▶ [Problem]
From the entries below, output the line with "destruct (evaluateRisk _" and each following line up to and including the line with "assert (forall r", exactly as written.

▶ [Saved entries]
(* ===== verification/StageFacts.v ===== *)
(** * StageFacts: what a run of the execution stage does

    The exact meaning of an approval by [evaluateRisk], the trace of a run (which
    proposals were blocked, which became intents, and the portfolio after each), and a
    rule for invariants of the outside world: the adapter and the INTENT_EMITTED event
    only ever see the intents of approved proposals. *)

From stdpp Require Import gmap.
From S2P Require Import Prelude JsNumber JsNumberFacts JsText JsDecimal JsDecimalFacts Json Effects Served StageTypes MarketState Portfolio ExecStage.

Local Open Scope string_scope.
Local Open Scope list_scope.

(** ** Approvals *)

(** The kill switch is disengaged, every limit and projection is valid, and the target and
    both projected exposures are within their limits, in exact values. *)
Definition withinStageLimits (proposal : ProposedAllocation) (projection : ExposureProjection)
    (limits : StageLimits) (mode : RiskMode) : Prop :=
  let target := parseDecimal (pa_targetNotional proposal) in
  let strategyMax := perStrategyMax limits (pa_strategyId proposal) in
  isEngaged mode = false
  /\ Forall (fun x => isFinite x = true /\ (0 < sv x)%Z)
       [sl_maxPositionNotional limits; sl_maxPortfolioExposure limits; strategyMax; target]
  /\ isFinite (ep_grossAfter projection) = true /\ isFinite (ep_strategyAfter projection) = true
  /\ (sv target <= sv (sl_maxPositionNotional limits))%Z
  /\ (sv (ep_strategyAfter projection) <= sv strategyMax)%Z
  /\ (sv (ep_grossAfter projection) <= sv (sl_maxPortfolioExposure limits))%Z.

Lemma finite_positive x : isFinite x && ngt x (nint 0) = true <-> isFinite x = true /\ (0 < sv x)%Z.
Proof.
  destruct (isFinite x) eqn:E; [|split; [done|by intros [? _]]]. unfold ngt. rewrite nlt_sv by done.
  change (sv (nint 0)) with 0%Z. simpl. rewrite Z.ltb_lt. tauto.
Qed.

Lemma evaluateRisk_approved proposal projection limits mode :
  evaluateRisk proposal projection limits mode = RiskApproved <-> withinStageLimits proposal projection limits mode.
Proof.
  unfold evaluateRisk, withinStageLimits. cbv zeta. destruct (isEngaged mode).
  { split; [done|by intros [? _]]. }
  set (target := parseDecimal (pa_targetNotional proposal)). set (smax := perStrategyMax limits (pa_strategyId proposal)).
  assert (isFinite target = true) as Ht.
  { unfold target, parseDecimal. cbv zeta. by destruct (isFinite (stringToNumber _)) eqn:E. }
  cbn [forallb]. rewrite !Forall_cons, Forall_nil, <- !finite_positive, Ht.
  destruct (isFinite (sl_maxPositionNotional limits) && ngt (sl_maxPositionNotional limits) (nint 0)) eqn:H1;
    [|split; [done|by intros (_ & (? & _) & _)]].
  destruct (isFinite (sl_maxPortfolioExposure limits) && ngt (sl_maxPortfolioExposure limits) (nint 0)) eqn:H2;
    [|split; [done|by intros (_ & (_ & ? & _) & _)]].
  destruct (isFinite smax && ngt smax (nint 0)) eqn:H3; [|split; [done|by intros (_ & (_ & _ & ? & _) & _)]].
  destruct (isFinite (ep_grossAfter projection)) eqn:H4; [|split; [done|by intros (_ & _ & ? & _)]].
  destruct (isFinite (ep_strategyAfter projection)) eqn:H5; [|split; [done|by intros (_ & _ & _ & ? & _)]].
  destruct (ngt target (nint 0)) eqn:H6; [|split; [done|by intros (_ & (_ & _ & _ & ? & _) & _)]].
  bool_hyps. cbn [negb andb orb]. rewrite <- !Z.ltb_ge.
  assert (forall x y, isFinite x = true -> isFinite y = true -> ngt x y = (sv y <? sv x)%Z) as G.
  { intros x y Hx Hy. unfold ngt. by rewrite nlt_sv. }
  rewrite !G by done. repeat case_match; (split; [done|by intros (_ & _ & _ & _ & ? & ? & ?)]) || naive_solver.
Qed.

(** ** The trace of a run *)

Section stage.
Context {X W : Type} (errMsg : X -> string) (sha256_16 : string -> string).
Context (ops : StageOps X W) (config : StageConfig) (tickId : option string).

(** Both gates approve a proposal in a portfolio: the hook in some world, and the limits. *)
Definition approvedIn (state : PortfolioState) (proposal : ProposedAllocation) : Prop :=
  (exists w w', askRiskGate errMsg ops proposal state w = (inr Approved, w'))
  /\ withinStageLimits proposal (projectExposure state proposal) (sg_limits config) (sg_killSwitch config).

Definition intentFor (proposal : ProposedAllocation) : ExecutionIntent :=
  deriveExecutionIntent sha256_16 proposal (so_adapterId ops) tickId.

(** A result of an intent: what the adapter returned, or the rejection of what it threw. *)
Definition resultFor (intent : ExecutionIntent) (result : ExecutionResult) : Prop :=
  exists w w', so_execute ops intent w = (inr result, w')
    \/ exists err, so_execute ops intent w = (inl err, w') /\ result = adapterError intent (errMsg err).

(** The proposals in order, the results of those that executed, how many were blocked, and
    the portfolio: every decision is taken in the portfolio left by the results before it. *)
Inductive stageTrace : PortfolioState -> list ProposedAllocation -> list ExecutionResult -> nat -> PortfolioState -> Prop :=
| trace_done state : stageTrace state [] [] 0 state
| trace_blocked state p ps rs n state' :
    stageTrace state ps rs n state' -> stageTrace state (p :: ps) rs (S n) state'
| trace_executed state p ps r rs n state' :
    approvedIn state p -> resultFor (intentFor p) r ->
    stageTrace (applyResult state r) ps rs n state' -> stageTrace state (p :: ps) (r :: rs) n state'.

Lemma stageTrace_app state ps rs n state' ps' rs' n' state'' :
  stageTrace state ps rs n state' -> stageTrace state' ps' rs' n' state'' ->
  stageTrace state (ps ++ ps') (rs ++ rs') (n + n') state''.
Proof. induction 1; simpl; [done|intros; constructor; auto..]. Qed.

Lemma stageTrace_fold state ps rs n state' :
  stageTrace state ps rs n state' ->
  state' = reconstructPortfolioState rs state /\ length ps = (length rs + n)%nat.
Proof. induction 1 as [|? ? ? ? ? ? ? [IH1 IH2]|? ? ? ? ? ? ? ? ? ? [IH1 IH2]]; simpl; [done|split; [done|lia]..]. Qed.

(** The intents a run may show to the bus and to the adapter. *)
Definition emittable (intent : ExecutionIntent) : Prop :=
  exists state proposal, approvedIn state proposal /\ intent = intentFor proposal.

Definition emittableEvent (event : ExecutionStageEvent) : Prop :=
  match event with INTENT_EMITTED intent => emittable intent | _ => True end.

Context (I : W -> Prop).
Context (Igate : forall gate p state w, so_riskGate ops = Some gate -> I w -> I (snd (gate p state w))).
Context (Ipublish : forall event w, emittableEvent event -> I w -> I (snd (so_publish ops event w))).
Context (Iexecute : forall intent w, emittable intent -> I w -> I (snd (so_execute ops intent w))).

(** The counters and the portfolio of a result that started from another. *)
Definition advances (acc : ExecutionStageResult) (ps : list ProposedAllocation) (acc' : ExecutionStageResult) : Prop :=
  exists rs n, stageTrace (sr_portfolioState acc) ps rs n (sr_portfolioState acc')
    /\ sr_proposed acc' = sr_proposed acc
    /\ sr_results acc' = sr_results acc ++ rs
    /\ sr_blocked acc' = (sr_blocked acc + n)%nat
    /\ sr_intentsEmitted acc' = (sr_intentsEmitted acc + length rs)%nat
    /\ sr_filled acc' = (sr_filled acc + length (List.filter (fun r => bool_decide (xr_status r = FILLED)) rs))%nat
    /\ (sr_filled acc' + sr_rejected acc' = sr_filled acc + sr_rejected acc + length rs)%nat.

Lemma advances_trans acc ps acc' ps' acc'' :
  advances acc ps acc' -> advances acc' ps' acc'' -> advances acc (ps ++ ps') acc''.
Proof.
  intros (rs & n & Ht & Hp & Hr & Hb & Hi & Hf & Hs) (rs' & n' & Ht' & Hp' & Hr' & Hb' & Hi' & Hf' & Hs').
  exists (rs ++ rs'), (n + n')%nat. split; [by eapply stageTrace_app|].
  rewrite List.filter_app, !length_app, Hp', Hr', Hb', Hi', app_assoc. split_and!; [done|congruence|lia..].
Qed.

Lemma publish_blocked acc p reason detail w :
  I w ->
  wp (bind (so_publish ops (BLOCKED p reason detail)) (fun _ => ret (countBlocked acc)))
    (fun r w' => I w' /\ match r with inr acc' => advances acc [p] acc' | inl _ => True end) w.
Proof using Type Igate Ipublish Iexecute.
  intros Hw. apply wp_bind. unfold wp. pose proof (Ipublish (BLOCKED p reason detail) w Logic.I Hw) as H.
  destruct (so_publish ops (BLOCKED p reason detail) w) as [[x|[]] w1]; simpl in *; [done|]. split; [done|].
  exists [], 1%nat. simpl. rewrite app_nil_r. split_and!; (apply trace_blocked, trace_done) || done || lia.
Qed.

Lemma askRiskGate_inv p state w :
  I w -> wp (askRiskGate errMsg ops p state) (fun _ w' => I w') w.
Proof using Type Igate Ipublish Iexecute.
  intros Hw. unfold askRiskGate. destruct (so_riskGate ops) as [gate|] eqn:E; [|done].
  apply wp_catch. unfold wp. pose proof (Igate gate p state w eq_refl Hw) as H.
  by destruct (gate p state w) as [[x|d] w1].
Qed.

Lemma runProposal_wp p acc w :
  I w ->
  wp (runProposal errMsg sha256_16 ops config tickId p acc)
    (fun r w' => I w' /\ match r with inr acc' => advances acc [p] acc' | inl _ => True end) w.
Proof using Type Igate Ipublish Iexecute.
  intros Hw. unfold runProposal. apply wp_bind.
  pose proof (askRiskGate_inv p (sr_portfolioState acc) w Hw) as W1. unfold wp in *.
  destruct (askRiskGate errMsg ops p (sr_portfolioState acc) w) as [[x|[|reason detail]] w1] eqn:Eg; simpl in *; [done| |].
  2:{ by apply publish_blocked. }
  destruct (evaluateRisk _ _ _ _) as [|reason detail] eqn:Er; [|by apply publish_blocked].
  assert (approvedIn (sr_portfolioState acc) p) as Ha.
  { split; [by exists w, w1|by apply evaluateRisk_approved]. }
  assert (emittable (intentFor p)) as Hem by by eexists _, _. fold (intentFor p).
  apply wp_bind. unfold wp. pose proof (Ipublish (INTENT_EMITTED (intentFor p)) w1 Hem W1) as W2.
  destruct (so_publish ops (INTENT_EMITTED (intentFor p)) w1) as [[x|[]] w2]; simpl in *; [done|].
  apply wp_bind, wp_catch. unfold wp. pose proof (Iexecute (intentFor p) w2 Hem W2) as W3.
  assert (forall r w3, I w3 -> resultFor (intentFor p) r ->
    wp (bind (so_publish ops (RESULT_RECORDED r)) (fun _ => ret (countResult r acc)))
      (fun r w' => I w' /\ match r with inr acc' => advances acc [p] acc' | inl _ => True end) w3) as K.
  { intros r w3 Hw3 Hr. apply wp_bind. unfold wp. pose proof (Ipublish (RESULT_RECORDED r) w3 Logic.I Hw3) as W4.
    destruct (so_publish ops (RESULT_RECORDED r) w3) as [[x|[]] w4]; simpl in *; [done|]. split; [done|].
    exists [r], 0%nat. simpl. split; [apply (trace_executed _ p [] r [] 0); [done|done|constructor]|].
    destruct (bool_decide (xr_status r = FILLED)); simpl; split_and!; (done || lia). }
  destruct (so_execute ops (intentFor p) w2) as [[x|r] w3] eqn:Ee; simpl in W3.
  - simpl. apply K; [done|]. exists w2, w3. right. by exists x.
  - simpl. apply K; [done|]. exists w2, w3. by left.
Qed.

Lemma runProposals_wp ps acc w :
  I w ->
  wp (runProposals errMsg sha256_16 ops config tickId ps acc)
    (fun r w' => I w' /\ match r with inr acc' => advances acc ps acc' | inl _ => True end) w.
Proof using Type Igate Ipublish Iexecute.
  revert acc w. induction ps as [|p ps IH]; intros acc w Hw; simpl.
  { apply wp_ret. split; [done|]. exists [], 0%nat. rewrite app_nil_r. simpl. split_and!; (apply trace_done) || done || lia. }
  apply wp_bind. eapply wp_mono; [by apply runProposal_wp|]. intros [x|acc1] w1 [Hw1 H1]; [done|].
  eapply wp_mono; [by apply IH|]. intros [x|acc2] w2 [Hw2 H2]; (split; [done|]); [done|].
  by apply (advances_trans acc [p] acc1 ps).
Qed.
End stage.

▶ [Answer section]
  destruct (evaluateRisk _ _ _ _) as [|reason detail] eqn:Er; [|by apply publish_blocked].
  assert (approvedIn (sr_portfolioState acc) p) as Ha.
  { split; [by exists w, w1|by apply evaluateRisk_approved]. }
  assert (emittable (intentFor p)) as Hem by by eexists _, _. fold (intentFor p).
  apply wp_bind. unfold wp. pose proof (Ipublish (INTENT_EMITTED (intentFor p)) w1 Hem W1) as W2.
  destruct (so_publish ops (INTENT_EMITTED (intentFor p)) w1) as [[x|[]] w2]; simpl in *; [done|].
  apply wp_bind, wp_catch. unfold wp. pose proof (Iexecute (intentFor p) w2 Hem W2) as W3.
  assert (forall r w3, I w3 -> resultFor (intentFor p) r ->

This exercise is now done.